Skeletal muscle stem cells (MuSCs) rely on precisely coordinated metabolic and nuclear transitions to exit quiescence, enter the cell cycle, and regenerate tissue. How these processes are coupled remains poorly defined. Here, we identify PARKIN as a critical integrator of mitochondrial quality control and nuclear RNA processing programs that together enable balanced MuSC lineage progression. Using a MuSC-specific, inducible Park2 knockout model, we show that PARKIN supports mitophagy in quiescent MuSCs, and its loss triggers premature mitochondrial polarization and fragmentation - hallmarks of metabolic activation - that compromise appropriate self-renewal and fate specification.
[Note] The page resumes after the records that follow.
(* ===== verification/ControlQueue.v ===== *)
(** The control service of the message bureau, as far as queues go:
    [message_bureau/control_queue_runtime/] with [common.py] (delivery stages, targets,
    previews), [events.py] (the pending events of a mailbox and the events that went stale),
    [views_runtime/] (the views of one agent, of an inbox and of all agents) and [ack.py].

    The views read, and clean up as they read: an event at the head of a mailbox whose
    message, attempt or reply is gone, or whose attempt is over, is abandoned.  The loop that
    does so has fuel; with more fuel than pending events it ends (C34).

    A summary file that cannot be read gives the view an [error] status; the stores of the
    model hold records, so that branch is absent. *)

From Stdlib Require Import Ascii String ZArith Lia.
From stdpp Require Import base gmap list strings sorting relations.
From S2P Require Import Prelude PyData Names Text Timestamps Storage MailboxModels MailboxKernel MailboxInvariant MailboxOps MailboxSpec MailboxDiscipline MailboxReach CompletionModels Jobs Api JobStore BureauModels BureauState Bureau BureauView BureauSpec BureauReach BureauProps Deliveries.

Local Open Scope Z_scope.
(* ===== verification/ReloadConfig.v ===== *)
(** What a reload reads of a project configuration
    ([lib/agents/models_runtime/config_runtime/], [lib/agents/config_identity.py]): the
    record it is written as, the signatures of its topology and of the whole, and the
    windows it asks of the multiplexer
    ([lib/ccbd/services/project_namespace_runtime/topology_plan.py]).

    The windows are those of [Topology].  Agent specifications, the sidebar view, the
    maintenance heartbeat, loop capacity and workflow are the dictionaries of their
    [to_record]: a reload only compares them. *)

From Stdlib Require Import Ascii String ZArith Lia.
From stdpp Require Import base list strings pretty sorting.
From S2P Require Import Prelude PyData Names Sha256 Topology.

Local Open Scope Z_scope.

(** ** [json.dumps(v, ensure_ascii=False, sort_keys=True, separators=(',', ':'))] *)

Definition json_char (c : ascii) : string :=
  if Ascii.eqb c "\" then "\\"
  else if code c =? 34 then String "\" (String c EmptyString)
  else if code c =? 8 then "\b"
  else if code c =? 9 then "\t"
  else if code c =? 10 then "\n"
  else if code c =? 12 then "\f"
  else if code c =? 13 then "\r"
  else if code c <? 32 then String.append "\u00" (String.append (hex_digit (code c / 16)) (hex_digit (code c mod 16)))
  else String c EmptyString.

Fixpoint json_body (s : string) : string :=
  match s with
  | EmptyString => EmptyString
  | String c r => String.append (json_char c) (json_body r)
  end.

Definition json_str (s : string) : string :=
  String double_quote (String.append (json_body s) (String double_quote EmptyString)).

Definition key_le (a b : string * string) : Prop := String.le a.1 b.1.
#[export] Instance key_le_dec : RelDecision key_le.
Proof. intros a b. unfold key_le. apply _. Defined.

Fixpoint json_dumps (v : pyval) : string :=
  match v with
  | VNone => "null"
  | VBool b => if b then "true" else "false"
  | VInt z => pretty z
  | VStr s => json_str s
  | VList l => String.append "[" (String.append (String.concat "," (map json_dumps l)) "]")
  | VDict d =>
      let entries := map (λ kv, (kv.1, String.append (json_str kv.1) (String.append ":" (json_dumps kv.2)))) d in
      String.append "{" (String.append
        (String.concat "," (map snd (merge_sort key_le entries))) "}")
  end.

(** ** [topology.py]: the sidebar *)

Record SidebarSpec := mkSidebar {
  sb_mode : string;
  sb_width : pyval;
  sb_bottom_height : Z;
  sb_position : string;
}.

(** [number.isdigit() and int(number) > 0] *)
Definition positive_digits (s : string) : option Z :=
  if truthy s && str_forall is_digit s then
    match parse_int s with
    | Some z => if 0 <? z then Some z else None
    | None => None
    end
  else None.

(** A width is an integer or a text. *)
Definition normalize_sidebar_width (value : pyval) : result pyval :=
  match value with
  | VBool _ => agent_error ["ui.sidebar.width must be a positive integer or percentage string"]
  | VInt z => if z <=? 0 then agent_error ["ui.sidebar.width must be positive"] else Ok (VInt z)
  | _ =>
      let text := strip (py_str_or_empty value) in
      if bool_decide (last_char text = Some "%"%char) then
        match positive_digits (strip (drop_last text)) with
        | Some z => Ok (VStr (String.append (pretty z) "%"))
        | None => agent_error ["ui.sidebar.width percentage must be positive"]
        end
      else
        match positive_digits text with
        | Some z => Ok (VInt z)
        | None => agent_error ["ui.sidebar.width must be a positive integer or percentage string"]
        end
  end.

(** [SidebarSpec(…)] with its [__post_init__]. *)
Definition sidebar_spec (mode : string) (width bottom_height : pyval) (position : string)
    : result SidebarSpec :=
  let mode := strip mode in
  do! raise_if (negb (mem_str mode ["every_window"; "off"])) AgentValidationError
        "ui.sidebar.mode must be every_window or off" in
  let position := strip position in
  do! raise_if (negb (mem_str position ["left"; "right"])) AgentValidationError
        "ui.sidebar.position must be left or right" in
  let! width := normalize_sidebar_width width in
  let! height := (match py_int bottom_height with
                  | Ok z => Ok z
                  | Err _ => agent_error ["ui.sidebar.bottom_height must be a non-negative integer"]
                  end) in
  do! raise_if (height <? 0) AgentValidationError "ui.sidebar.bottom_height must be a non-negative integer" in
  Ok (mkSidebar mode width height position).

Definition sidebar_to_record (s : SidebarSpec) : pydict :=
  [("mode", VStr (sb_mode s)); ("width", sb_width s); ("bottom_height", VInt (sb_bottom_height s));
   ("position", VStr (sb_position s))].

(** ** [topology.py]: records and signature *)

Definition vstrs (l : list string) : pyval := VList (map VStr l).

Definition window_to_record (w : WindowSpec) : pydict :=
  [("name", VStr (ws_name w)); ("order", VInt (ws_order w)); ("layout_spec", VStr (ws_layout_spec w));
   ("agent_names", vstrs (ws_agent_names w))] ++
  (if bool_decide (ws_tool_names w = []) then [] else [("tool_names", vstrs (ws_tool_names w))]).

Definition tool_window_to_record (t : ToolWindowSpec) : pydict :=
  [("name", VStr (tw_name t)); ("order", VInt (tw_order t)); ("command", VStr (tw_command t));
   ("label", of_opt_str (tw_label t)); ("show_in_sidebar", VBool (tw_show_in_sidebar t))].

Definition topology_signature_payload (windows : list WindowSpec) (tools : list ToolWindowSpec)
    (entry_window : string) (sidebar : SidebarSpec) : pydict :=
  [("version", VInt 1);
   ("windows", VList (map (λ w, VDict
      [("name", VStr (ws_name w)); ("order", VInt (ws_order w)); ("layout", VStr (ws_layout_spec w));
       ("agents", vstrs (ws_agent_names w)); ("tools", vstrs (ws_tool_names w))]) windows));
   ("tool_windows", VList (map (λ t, VDict
      [("name", VStr (tw_name t)); ("order", VInt (tw_order t)); ("command", VStr (tw_command t))]) tools));
   ("entry_window", VStr entry_window); ("sidebar", VDict (sidebar_to_record sidebar))].

Definition topology_signature (payload : pydict) : string := sha256_hex (json_dumps (VDict payload)).

(** ** The configuration *)

Record ReloadConfig := mkReloadConfig {
  rc_version : Z;
  rc_default_agents : list string;
  rc_agents : list (string * pydict);
  rc_cmd_enabled : bool;
  rc_layout_spec : string;
  rc_windows : list WindowSpec;
  rc_tool_windows : list ToolWindowSpec;
  rc_entry_window : string;
  rc_sidebar : SidebarSpec;
  rc_sidebar_view : pydict;
  rc_windows_explicit : bool;
  rc_maintenance_heartbeat : pydict;
  rc_loop : pydict;
  rc_source_path : option string;
  rc_mux_backend : option string;
  rc_workflow : option pydict;
}.

Definition config_topology_payload (c : ReloadConfig) : pydict :=
  topology_signature_payload (rc_windows c) (rc_tool_windows c) (rc_entry_window c) (rc_sidebar c).

(** [ProjectConfig.to_record] *)
Definition config_to_record (c : ReloadConfig) : pydict :=
  [("schema_version", VInt 2); ("record_type", VStr "project_config"); ("version", VInt (rc_version c));
   ("default_agents", vstrs (rc_default_agents c));
   ("agents", VDict (map (λ kv, (kv.1, VDict kv.2)) (rc_agents c)));
   ("cmd_enabled", VBool (rc_cmd_enabled c)); ("layout_spec", VStr (rc_layout_spec c));
   ("windows", VList (map (λ w, VDict (window_to_record w)) (rc_windows c)));
   ("tool_windows", VList (map (λ t, VDict (tool_window_to_record t)) (rc_tool_windows c)));
   ("entry_window", VStr (rc_entry_window c)); ("sidebar", VDict (sidebar_to_record (rc_sidebar c)));
   ("sidebar_view", VDict (rc_sidebar_view c)); ("windows_explicit", VBool (rc_windows_explicit c));
   ("maintenance", VDict [("heartbeat", VDict (rc_maintenance_heartbeat c))]);
   ("loop", VDict (rc_loop c));
   ("topology_signature_payload", VDict (config_topology_payload c));
   ("topology_signature", VStr (topology_signature (config_topology_payload c)));
   ("source_path", of_opt_str (rc_source_path c))] ++
  (match rc_mux_backend c with
   | Some b => [("runtime", VDict [("mux", VDict [("backend", VStr b)])])]
   | None => []
   end) ++
  (match rc_workflow c with Some w => [("workflow", VDict w)] | None => [] end).

(** [for key in keys: d.pop(key, None)] *)
Definition dpops (d : pydict) (keys : list string) : pydict := foldl dpop d keys.

Definition pop_in (keys : list string) (v : pyval) : pyval :=
  match v with VDict d => VDict (dpops d keys) | _ => v end.

(** [config_identity.py] *)
Definition identity_canonical (c : ReloadConfig) : pydict :=
  let canonical := dpops (config_to_record c) ["schema_version"; "record_type"; "source_path"; "sidebar_view"] in
  map (λ kv,
    if String.eqb kv.1 "tool_windows" then
      (kv.1, match kv.2 with VList l => VList (map (pop_in ["label"; "show_in_sidebar"]) l) | v => v end)
    else if String.eqb kv.1 "agents" then
      (kv.1, match kv.2 with
             | VDict d => VDict (map (λ a, (a.1, pop_in ["schema_version"; "record_type"] a.2)) d)
             | v => v
             end)
    else kv) canonical.

Definition project_config_identity_payload (c : ReloadConfig) : pydict :=
  [("known_agents", vstrs (merge_sort String.le (map fst (rc_agents c))));
   ("config_signature", VStr (sha256_hex (json_dumps (VDict (identity_canonical c)))))].

(** ** [topology_plan.py] *)

Record SidebarPanePlan := mkSidebarPane {
  sp_mode : string;
  sp_width : pyval;
  sp_bottom_height : Z;
  sp_position : string;
  sp_launch_args : list string;
}.

Inductive window_kind := WK_AGENTS | WK_TOOL.
#[export] Instance window_kind_eq_dec : EqDecision window_kind.
Proof. solve_decision. Defined.

Record NamespaceWindowPlan := mkNsWindow {
  nw_name : string;
  nw_order : Z;
  nw_user_layout : string;
  nw_realized_layout : string;
  nw_agent_names : list string;
  nw_kind : window_kind;
  nw_label : option string;
  nw_command : option string;
  nw_tool_names : list string;
  nw_sidebar : option SidebarPanePlan;
}.

Record NamespaceTopologyPlan := mkNsTopology {
  nt_signature : string;
  nt_entry_window : string;
  nt_windows : list NamespaceWindowPlan;
  nt_sidebar_enabled : bool;
}.

Definition sidebar_launch_args (ccbd_socket_path project_root : option string) (window_name : string)
    : list string :=
  ["ccb-agent-sidebar"] ++
  (if opt_truthy ccbd_socket_path then ["--ccbd-socket"; str_or ccbd_socket_path ""] else []) ++
  (if opt_truthy project_root then ["--project-root"; str_or project_root ""] else []) ++
  ["--pane-window"; window_name].

Section topology_plan.
Context (ccbd_socket_path project_root : option string).

Definition sidebar_plan (sidebar : option SidebarSpec) (window_name : string) : option SidebarPanePlan :=
  match sidebar with
  | Some s => Some (mkSidebarPane (sb_mode s) (sb_width s) (sb_bottom_height s) (sb_position s)
                      (sidebar_launch_args ccbd_socket_path project_root window_name))
  | None => None
  end.

Definition realized_layout (user_layout : string) (sidebar : option SidebarPanePlan) : string :=
  match sidebar with
  | None => user_layout
  | Some s =>
      if String.eqb (sp_position s) "right"
      then String.append "(" (String.append user_layout "); sidebar")
      else String.append "sidebar; (" (String.append user_layout ")")
  end.

Definition window_plan (sidebar : option SidebarSpec) (w : WindowSpec) : NamespaceWindowPlan :=
  let sp := sidebar_plan sidebar (ws_name w) in
  mkNsWindow (ws_name w) (ws_order w) (ws_layout_spec w) (realized_layout (ws_layout_spec w) sp)
    (ws_agent_names w) WK_AGENTS (Some (ws_name w)) None (ws_tool_names w) sp.

Definition tool_window_plan (order_offset : Z) (sidebar : option SidebarSpec) (t : ToolWindowSpec)
    : NamespaceWindowPlan :=
  let sp := sidebar_plan sidebar (tw_name t) in
  mkNsWindow (tw_name t) (order_offset + tw_order t) (tw_command t) (realized_layout "tool" sp)
    [] WK_TOOL (tw_label t) (Some (tw_command t)) [] sp.

Definition sidebar_enabled (c : ReloadConfig) : bool :=
  String.eqb (sb_mode (rc_sidebar c)) "every_window" &&
  negb (bool_decide (rc_mux_backend c = Some "herdr")).

Definition build_namespace_topology_plan (c : ReloadConfig) : NamespaceTopologyPlan :=
  let enabled := sidebar_enabled c in
  let sidebar := if enabled then Some (rc_sidebar c) else None in
  mkNsTopology (topology_signature (config_topology_payload c)) (rc_entry_window c)
    (map (window_plan sidebar) (rc_windows c) ++
     map (tool_window_plan (Z.of_nat (length (rc_windows c))) sidebar) (rc_tool_windows c))
    enabled.

End topology_plan.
Unexpectedly, MuSCs harbor a constitutive nuclear pool of PARKIN that rises rapidly upon activation and localizes to interchromatin regions, with focal association with nuclear speckles. Park2-deficient MuSCs exhibit transcriptomic signatures consistent with widespread RNA isoform switching and intron retention, particularly affecting splicing machinery components, accompanied by altered nuclear speckle organization and impaired cell cycle progression. These findings reveal that PARKIN safeguards both mitochondrial homeostasis and the RNA processing architecture essential for activation, thereby coordinating metabolic and nuclear reprogramming during early MuSC state transitions. Our work positions PARKIN as a dual compartment regulator required for robust skeletal muscle regeneration.